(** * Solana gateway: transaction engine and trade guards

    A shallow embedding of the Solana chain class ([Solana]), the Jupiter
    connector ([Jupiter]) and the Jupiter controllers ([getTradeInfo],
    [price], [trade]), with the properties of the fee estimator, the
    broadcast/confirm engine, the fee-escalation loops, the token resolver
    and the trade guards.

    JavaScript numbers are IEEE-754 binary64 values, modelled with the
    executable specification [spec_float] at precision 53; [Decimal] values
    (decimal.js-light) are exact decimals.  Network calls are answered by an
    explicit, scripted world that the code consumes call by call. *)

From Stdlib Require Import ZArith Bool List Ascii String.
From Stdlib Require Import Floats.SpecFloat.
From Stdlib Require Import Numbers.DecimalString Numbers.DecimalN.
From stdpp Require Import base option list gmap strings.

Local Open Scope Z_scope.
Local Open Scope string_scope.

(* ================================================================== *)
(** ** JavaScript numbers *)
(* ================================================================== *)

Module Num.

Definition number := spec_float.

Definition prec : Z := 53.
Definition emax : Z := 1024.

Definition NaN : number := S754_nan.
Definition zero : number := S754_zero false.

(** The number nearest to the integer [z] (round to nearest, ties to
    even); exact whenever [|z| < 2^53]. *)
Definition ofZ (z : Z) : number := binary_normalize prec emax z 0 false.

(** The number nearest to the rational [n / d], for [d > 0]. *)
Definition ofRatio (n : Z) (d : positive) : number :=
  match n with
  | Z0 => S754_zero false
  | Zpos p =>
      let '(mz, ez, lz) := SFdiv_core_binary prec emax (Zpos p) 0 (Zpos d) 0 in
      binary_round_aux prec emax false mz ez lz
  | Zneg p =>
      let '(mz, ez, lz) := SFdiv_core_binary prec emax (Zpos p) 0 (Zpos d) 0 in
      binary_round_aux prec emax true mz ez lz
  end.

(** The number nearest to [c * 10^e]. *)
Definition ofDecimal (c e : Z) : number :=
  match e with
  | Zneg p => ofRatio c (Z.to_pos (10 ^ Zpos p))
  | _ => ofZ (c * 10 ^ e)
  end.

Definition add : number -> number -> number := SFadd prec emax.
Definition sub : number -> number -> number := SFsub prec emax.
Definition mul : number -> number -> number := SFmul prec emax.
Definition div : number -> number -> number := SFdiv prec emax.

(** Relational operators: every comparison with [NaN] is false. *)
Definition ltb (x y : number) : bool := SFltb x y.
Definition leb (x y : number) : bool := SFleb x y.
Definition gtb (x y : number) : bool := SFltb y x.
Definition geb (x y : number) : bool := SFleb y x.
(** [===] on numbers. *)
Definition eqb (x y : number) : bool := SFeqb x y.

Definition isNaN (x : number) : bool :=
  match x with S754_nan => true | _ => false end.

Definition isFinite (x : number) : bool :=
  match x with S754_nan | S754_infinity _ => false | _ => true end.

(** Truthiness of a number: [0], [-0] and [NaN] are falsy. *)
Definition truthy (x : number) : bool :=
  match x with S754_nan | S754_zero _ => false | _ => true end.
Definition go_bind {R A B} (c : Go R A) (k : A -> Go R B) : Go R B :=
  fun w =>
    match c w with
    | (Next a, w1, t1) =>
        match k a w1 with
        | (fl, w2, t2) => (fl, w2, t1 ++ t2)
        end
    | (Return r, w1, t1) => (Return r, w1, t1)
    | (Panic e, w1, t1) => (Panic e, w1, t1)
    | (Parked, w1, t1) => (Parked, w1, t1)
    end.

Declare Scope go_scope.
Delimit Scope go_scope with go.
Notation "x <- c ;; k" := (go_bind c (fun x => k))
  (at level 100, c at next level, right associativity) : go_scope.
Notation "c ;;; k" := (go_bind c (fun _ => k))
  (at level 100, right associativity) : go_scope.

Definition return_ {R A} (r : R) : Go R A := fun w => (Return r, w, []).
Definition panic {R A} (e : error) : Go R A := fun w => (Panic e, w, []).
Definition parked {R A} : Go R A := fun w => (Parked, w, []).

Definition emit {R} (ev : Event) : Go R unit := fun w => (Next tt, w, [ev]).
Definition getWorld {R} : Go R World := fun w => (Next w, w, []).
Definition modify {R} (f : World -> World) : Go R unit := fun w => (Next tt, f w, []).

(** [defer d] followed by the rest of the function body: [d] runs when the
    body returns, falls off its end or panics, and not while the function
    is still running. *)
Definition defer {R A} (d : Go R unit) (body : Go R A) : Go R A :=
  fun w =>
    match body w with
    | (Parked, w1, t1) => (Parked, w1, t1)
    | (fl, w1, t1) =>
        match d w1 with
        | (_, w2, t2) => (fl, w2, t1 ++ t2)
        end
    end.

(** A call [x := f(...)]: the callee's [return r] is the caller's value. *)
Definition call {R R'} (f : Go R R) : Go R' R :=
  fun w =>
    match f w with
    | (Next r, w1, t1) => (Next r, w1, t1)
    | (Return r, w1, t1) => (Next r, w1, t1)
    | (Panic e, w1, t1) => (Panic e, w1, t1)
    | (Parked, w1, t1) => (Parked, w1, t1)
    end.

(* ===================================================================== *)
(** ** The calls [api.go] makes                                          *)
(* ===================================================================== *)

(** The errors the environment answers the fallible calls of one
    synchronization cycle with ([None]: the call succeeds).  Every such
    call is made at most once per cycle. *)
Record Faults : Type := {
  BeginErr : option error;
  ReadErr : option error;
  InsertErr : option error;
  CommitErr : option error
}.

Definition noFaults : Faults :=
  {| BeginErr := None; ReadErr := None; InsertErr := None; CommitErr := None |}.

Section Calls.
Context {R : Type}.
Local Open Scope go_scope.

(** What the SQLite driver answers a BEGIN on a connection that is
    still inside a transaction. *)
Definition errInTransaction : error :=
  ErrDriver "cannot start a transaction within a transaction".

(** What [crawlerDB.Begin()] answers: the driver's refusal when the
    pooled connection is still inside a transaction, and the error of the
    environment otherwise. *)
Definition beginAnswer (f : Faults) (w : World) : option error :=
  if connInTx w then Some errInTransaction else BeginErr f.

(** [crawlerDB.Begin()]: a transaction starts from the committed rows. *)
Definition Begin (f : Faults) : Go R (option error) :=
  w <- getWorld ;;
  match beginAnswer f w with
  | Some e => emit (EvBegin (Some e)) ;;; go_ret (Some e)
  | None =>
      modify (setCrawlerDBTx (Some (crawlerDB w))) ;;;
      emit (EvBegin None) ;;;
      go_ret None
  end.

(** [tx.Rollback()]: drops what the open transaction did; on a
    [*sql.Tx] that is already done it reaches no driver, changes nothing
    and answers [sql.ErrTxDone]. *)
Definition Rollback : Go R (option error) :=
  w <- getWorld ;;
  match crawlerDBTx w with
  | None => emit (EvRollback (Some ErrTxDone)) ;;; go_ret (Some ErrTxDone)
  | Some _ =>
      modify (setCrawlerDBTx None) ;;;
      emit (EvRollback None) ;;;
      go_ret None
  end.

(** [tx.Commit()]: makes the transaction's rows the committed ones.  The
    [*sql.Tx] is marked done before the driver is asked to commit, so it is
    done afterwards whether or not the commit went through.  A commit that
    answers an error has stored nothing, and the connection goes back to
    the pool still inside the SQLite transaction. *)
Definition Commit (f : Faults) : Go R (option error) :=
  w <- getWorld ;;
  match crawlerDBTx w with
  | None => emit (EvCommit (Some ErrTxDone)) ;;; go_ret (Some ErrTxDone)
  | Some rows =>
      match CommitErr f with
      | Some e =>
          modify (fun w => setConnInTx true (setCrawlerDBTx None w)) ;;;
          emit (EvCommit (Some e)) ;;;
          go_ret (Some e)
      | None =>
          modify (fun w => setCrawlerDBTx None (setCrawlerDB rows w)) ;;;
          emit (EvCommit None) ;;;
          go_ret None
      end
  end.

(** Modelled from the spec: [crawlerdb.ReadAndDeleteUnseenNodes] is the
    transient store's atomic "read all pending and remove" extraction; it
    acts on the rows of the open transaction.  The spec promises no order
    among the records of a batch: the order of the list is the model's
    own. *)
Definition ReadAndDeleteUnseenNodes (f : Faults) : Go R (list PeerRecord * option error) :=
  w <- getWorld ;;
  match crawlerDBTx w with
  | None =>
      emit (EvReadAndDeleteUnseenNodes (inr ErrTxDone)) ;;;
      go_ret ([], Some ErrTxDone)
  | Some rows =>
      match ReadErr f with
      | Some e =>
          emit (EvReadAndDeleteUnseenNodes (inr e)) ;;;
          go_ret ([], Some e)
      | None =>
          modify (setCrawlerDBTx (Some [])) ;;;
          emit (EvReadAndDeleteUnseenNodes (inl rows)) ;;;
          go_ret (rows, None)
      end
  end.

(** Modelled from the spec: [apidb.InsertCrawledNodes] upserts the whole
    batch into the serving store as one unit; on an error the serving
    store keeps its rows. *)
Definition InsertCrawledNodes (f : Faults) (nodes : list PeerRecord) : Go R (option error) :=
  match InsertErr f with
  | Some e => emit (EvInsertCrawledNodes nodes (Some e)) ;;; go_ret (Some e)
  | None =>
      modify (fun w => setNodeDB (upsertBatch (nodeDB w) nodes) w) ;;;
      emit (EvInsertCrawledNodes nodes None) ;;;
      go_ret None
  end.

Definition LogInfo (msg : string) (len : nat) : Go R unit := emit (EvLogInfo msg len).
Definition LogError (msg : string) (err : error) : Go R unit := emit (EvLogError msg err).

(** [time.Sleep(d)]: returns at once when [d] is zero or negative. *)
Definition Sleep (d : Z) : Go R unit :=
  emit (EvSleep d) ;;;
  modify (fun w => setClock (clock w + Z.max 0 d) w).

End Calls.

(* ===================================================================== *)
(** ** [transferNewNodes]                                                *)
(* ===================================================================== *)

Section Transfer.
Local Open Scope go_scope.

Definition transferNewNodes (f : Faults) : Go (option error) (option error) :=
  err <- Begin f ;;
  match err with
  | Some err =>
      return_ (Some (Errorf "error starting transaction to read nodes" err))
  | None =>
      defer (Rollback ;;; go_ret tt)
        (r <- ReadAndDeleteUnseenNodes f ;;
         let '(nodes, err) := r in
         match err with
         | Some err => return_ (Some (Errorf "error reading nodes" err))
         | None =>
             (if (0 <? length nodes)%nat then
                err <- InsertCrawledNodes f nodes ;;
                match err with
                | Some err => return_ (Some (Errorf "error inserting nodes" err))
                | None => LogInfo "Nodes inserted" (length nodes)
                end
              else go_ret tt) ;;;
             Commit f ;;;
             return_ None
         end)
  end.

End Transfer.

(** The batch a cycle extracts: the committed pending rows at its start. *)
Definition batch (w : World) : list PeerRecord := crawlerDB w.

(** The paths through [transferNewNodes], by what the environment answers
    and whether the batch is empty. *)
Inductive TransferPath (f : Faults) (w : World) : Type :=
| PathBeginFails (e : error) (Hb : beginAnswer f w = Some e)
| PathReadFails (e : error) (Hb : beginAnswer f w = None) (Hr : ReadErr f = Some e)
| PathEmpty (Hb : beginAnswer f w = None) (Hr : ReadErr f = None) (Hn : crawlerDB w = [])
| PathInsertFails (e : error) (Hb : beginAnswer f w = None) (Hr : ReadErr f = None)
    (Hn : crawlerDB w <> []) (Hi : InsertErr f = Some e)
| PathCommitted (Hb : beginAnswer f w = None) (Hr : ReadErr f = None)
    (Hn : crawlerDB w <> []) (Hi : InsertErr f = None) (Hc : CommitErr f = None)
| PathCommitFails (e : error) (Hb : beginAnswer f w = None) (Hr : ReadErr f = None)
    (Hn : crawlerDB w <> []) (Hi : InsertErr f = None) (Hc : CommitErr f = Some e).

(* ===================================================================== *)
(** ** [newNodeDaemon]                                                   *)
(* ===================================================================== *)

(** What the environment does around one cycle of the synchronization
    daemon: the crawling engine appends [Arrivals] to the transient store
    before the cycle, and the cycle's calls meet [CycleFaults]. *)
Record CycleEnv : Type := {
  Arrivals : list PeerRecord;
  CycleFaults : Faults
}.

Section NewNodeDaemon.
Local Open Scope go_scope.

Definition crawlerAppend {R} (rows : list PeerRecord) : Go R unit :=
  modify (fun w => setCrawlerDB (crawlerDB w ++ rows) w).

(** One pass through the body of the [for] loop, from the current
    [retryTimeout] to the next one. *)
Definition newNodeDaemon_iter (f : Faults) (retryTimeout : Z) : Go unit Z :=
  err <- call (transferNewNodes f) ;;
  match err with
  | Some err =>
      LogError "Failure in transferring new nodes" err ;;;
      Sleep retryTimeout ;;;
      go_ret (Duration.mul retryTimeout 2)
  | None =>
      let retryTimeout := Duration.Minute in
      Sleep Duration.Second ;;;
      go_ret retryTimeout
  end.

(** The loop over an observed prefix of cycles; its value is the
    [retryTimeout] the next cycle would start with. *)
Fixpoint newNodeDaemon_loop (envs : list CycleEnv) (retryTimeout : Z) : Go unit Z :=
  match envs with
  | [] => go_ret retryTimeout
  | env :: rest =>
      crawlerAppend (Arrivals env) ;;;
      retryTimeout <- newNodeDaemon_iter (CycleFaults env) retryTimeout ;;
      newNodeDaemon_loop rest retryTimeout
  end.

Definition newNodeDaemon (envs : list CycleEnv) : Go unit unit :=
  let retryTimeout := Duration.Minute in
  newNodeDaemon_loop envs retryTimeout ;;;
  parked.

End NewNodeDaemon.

▸ AIM OF THE TASK: Looking at the records above, which lines contain "Zpos"? Copy those lines.

▸ WRITTEN SOLUTION:
  | Zpos p =>
      let '(mz, ez, lz) := SFdiv_core_binary prec emax (Zpos p) 0 (Zpos d) 0 in
      let '(mz, ez, lz) := SFdiv_core_binary prec emax (Zpos p) 0 (Zpos d) 0 in
  | Zneg p => ofRatio c (Z.to_pos (10 ^ Zpos p))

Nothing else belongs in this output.